== Source material
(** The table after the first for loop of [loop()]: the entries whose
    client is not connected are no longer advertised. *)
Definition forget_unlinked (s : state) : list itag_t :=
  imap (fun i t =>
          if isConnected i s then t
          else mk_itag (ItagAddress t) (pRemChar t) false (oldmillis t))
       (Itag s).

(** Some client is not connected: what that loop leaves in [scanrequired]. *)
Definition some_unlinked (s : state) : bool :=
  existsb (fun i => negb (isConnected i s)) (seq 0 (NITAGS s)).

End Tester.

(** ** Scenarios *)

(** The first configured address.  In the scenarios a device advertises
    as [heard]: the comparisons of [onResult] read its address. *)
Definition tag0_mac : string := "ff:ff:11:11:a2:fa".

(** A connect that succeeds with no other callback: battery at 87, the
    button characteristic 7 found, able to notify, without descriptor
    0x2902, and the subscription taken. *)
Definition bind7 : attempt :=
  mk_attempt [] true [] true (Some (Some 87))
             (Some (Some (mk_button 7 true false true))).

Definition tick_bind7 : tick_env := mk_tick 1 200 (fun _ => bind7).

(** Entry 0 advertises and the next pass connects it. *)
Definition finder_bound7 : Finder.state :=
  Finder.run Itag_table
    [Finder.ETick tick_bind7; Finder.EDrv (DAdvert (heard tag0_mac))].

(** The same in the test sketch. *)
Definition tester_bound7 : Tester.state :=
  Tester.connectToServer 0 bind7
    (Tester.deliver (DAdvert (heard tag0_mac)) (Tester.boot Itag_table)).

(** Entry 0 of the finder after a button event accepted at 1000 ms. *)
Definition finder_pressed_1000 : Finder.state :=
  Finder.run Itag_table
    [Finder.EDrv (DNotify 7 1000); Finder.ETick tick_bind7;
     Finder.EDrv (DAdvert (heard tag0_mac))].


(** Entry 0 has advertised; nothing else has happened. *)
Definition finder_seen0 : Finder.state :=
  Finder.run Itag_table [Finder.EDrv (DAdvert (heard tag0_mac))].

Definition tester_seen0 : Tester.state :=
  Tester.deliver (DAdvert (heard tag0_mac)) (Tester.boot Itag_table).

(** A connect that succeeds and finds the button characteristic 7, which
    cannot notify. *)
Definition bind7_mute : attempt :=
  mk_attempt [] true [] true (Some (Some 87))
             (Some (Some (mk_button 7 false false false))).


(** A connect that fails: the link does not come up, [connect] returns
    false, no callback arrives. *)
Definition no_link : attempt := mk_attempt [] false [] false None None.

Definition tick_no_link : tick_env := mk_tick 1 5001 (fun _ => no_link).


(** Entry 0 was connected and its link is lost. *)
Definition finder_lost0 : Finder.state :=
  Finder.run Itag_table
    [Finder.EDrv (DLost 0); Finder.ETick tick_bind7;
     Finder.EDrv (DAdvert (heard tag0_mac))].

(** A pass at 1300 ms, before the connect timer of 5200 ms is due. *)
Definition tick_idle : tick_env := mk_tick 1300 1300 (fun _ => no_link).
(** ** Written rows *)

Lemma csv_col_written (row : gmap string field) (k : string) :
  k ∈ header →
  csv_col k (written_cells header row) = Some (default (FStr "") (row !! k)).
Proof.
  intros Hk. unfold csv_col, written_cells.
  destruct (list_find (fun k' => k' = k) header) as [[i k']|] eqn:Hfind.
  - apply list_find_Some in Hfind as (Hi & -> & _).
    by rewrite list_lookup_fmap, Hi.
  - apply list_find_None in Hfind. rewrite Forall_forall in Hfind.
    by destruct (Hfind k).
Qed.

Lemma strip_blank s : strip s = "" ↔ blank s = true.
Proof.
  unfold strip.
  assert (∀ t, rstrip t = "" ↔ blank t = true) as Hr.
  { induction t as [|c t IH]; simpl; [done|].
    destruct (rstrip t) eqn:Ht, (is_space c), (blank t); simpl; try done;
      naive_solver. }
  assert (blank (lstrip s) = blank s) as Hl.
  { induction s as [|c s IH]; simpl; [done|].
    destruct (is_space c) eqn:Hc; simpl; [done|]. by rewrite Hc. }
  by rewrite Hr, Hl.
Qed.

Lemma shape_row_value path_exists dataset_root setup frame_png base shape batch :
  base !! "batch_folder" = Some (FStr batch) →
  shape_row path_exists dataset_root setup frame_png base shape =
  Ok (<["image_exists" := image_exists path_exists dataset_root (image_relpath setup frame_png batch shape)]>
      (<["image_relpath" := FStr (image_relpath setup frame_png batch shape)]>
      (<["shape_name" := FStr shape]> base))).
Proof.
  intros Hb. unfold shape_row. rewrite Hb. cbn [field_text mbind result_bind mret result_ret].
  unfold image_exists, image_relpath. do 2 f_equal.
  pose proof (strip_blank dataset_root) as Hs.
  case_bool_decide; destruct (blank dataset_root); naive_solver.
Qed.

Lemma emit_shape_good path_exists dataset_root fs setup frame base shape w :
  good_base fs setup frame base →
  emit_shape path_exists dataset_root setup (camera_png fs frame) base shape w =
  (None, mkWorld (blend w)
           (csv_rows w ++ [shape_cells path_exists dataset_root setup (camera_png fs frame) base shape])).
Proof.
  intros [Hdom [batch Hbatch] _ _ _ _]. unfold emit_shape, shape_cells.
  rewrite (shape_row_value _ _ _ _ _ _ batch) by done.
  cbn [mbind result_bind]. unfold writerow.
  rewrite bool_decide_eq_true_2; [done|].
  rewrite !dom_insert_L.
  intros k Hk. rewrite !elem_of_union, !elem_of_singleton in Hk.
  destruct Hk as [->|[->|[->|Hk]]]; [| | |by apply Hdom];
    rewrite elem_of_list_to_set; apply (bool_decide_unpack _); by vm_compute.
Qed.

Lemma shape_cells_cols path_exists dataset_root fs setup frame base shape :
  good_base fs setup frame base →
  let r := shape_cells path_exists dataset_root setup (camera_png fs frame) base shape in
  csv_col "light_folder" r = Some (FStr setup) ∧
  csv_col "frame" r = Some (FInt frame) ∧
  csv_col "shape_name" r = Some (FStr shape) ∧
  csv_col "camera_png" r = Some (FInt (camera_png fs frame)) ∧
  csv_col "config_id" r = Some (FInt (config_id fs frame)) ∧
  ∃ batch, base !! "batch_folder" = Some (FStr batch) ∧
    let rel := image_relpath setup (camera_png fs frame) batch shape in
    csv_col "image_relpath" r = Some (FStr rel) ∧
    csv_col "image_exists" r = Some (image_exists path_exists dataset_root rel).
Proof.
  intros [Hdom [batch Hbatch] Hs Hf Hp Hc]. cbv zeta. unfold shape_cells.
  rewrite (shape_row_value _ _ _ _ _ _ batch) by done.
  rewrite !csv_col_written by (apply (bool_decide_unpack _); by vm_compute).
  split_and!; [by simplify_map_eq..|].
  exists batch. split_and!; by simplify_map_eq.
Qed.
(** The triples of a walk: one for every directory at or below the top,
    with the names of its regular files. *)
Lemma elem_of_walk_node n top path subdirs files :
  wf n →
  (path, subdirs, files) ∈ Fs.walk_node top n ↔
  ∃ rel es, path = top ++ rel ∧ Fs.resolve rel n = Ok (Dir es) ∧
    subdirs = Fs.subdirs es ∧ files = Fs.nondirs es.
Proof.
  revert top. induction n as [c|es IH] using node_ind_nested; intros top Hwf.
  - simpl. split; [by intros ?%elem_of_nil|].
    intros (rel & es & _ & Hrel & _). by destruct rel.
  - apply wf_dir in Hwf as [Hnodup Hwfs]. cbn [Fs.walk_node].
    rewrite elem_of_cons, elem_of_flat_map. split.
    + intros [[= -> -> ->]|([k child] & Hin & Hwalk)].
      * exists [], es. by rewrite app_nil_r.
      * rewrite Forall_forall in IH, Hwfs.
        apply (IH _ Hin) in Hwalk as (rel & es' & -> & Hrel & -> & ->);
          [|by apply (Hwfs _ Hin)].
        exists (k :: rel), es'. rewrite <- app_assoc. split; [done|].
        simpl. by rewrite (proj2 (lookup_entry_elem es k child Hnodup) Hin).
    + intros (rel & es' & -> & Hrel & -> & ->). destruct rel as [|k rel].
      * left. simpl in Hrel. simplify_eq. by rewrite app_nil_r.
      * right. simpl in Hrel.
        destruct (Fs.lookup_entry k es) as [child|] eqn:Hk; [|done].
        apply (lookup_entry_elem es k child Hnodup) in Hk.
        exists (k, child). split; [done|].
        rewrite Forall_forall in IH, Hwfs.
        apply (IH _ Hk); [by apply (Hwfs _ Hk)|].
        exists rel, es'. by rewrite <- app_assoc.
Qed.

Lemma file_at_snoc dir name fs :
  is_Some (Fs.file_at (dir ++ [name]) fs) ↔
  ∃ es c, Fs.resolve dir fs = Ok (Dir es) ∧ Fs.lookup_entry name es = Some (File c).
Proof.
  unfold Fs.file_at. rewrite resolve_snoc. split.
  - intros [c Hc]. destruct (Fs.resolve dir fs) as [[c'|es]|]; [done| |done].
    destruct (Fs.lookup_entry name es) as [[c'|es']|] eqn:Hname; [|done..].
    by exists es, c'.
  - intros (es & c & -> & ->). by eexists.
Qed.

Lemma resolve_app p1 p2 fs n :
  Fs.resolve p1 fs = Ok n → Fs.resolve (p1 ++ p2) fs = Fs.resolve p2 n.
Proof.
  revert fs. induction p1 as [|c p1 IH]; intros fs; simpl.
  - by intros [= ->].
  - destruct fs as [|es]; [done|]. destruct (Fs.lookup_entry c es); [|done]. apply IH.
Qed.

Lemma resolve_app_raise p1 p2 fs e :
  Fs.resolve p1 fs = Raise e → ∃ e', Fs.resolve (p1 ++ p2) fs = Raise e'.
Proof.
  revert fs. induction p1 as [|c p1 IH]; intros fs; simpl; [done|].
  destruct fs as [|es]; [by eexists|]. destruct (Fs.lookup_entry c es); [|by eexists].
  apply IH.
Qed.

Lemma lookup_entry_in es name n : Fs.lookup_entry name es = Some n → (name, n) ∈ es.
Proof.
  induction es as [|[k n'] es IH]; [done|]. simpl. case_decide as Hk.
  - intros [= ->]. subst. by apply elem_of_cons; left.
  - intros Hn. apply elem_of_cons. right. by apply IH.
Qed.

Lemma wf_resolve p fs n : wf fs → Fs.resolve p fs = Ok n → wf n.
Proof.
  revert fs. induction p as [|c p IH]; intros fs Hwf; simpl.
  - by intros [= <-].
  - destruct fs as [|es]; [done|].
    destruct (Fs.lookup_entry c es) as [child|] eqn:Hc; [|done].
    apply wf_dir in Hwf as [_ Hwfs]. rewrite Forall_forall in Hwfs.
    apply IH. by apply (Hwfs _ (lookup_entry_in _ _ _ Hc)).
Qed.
====
== Problem description ==
State how many lines of the records above contain the word "advertised", giving only that number.

== Task response ==
2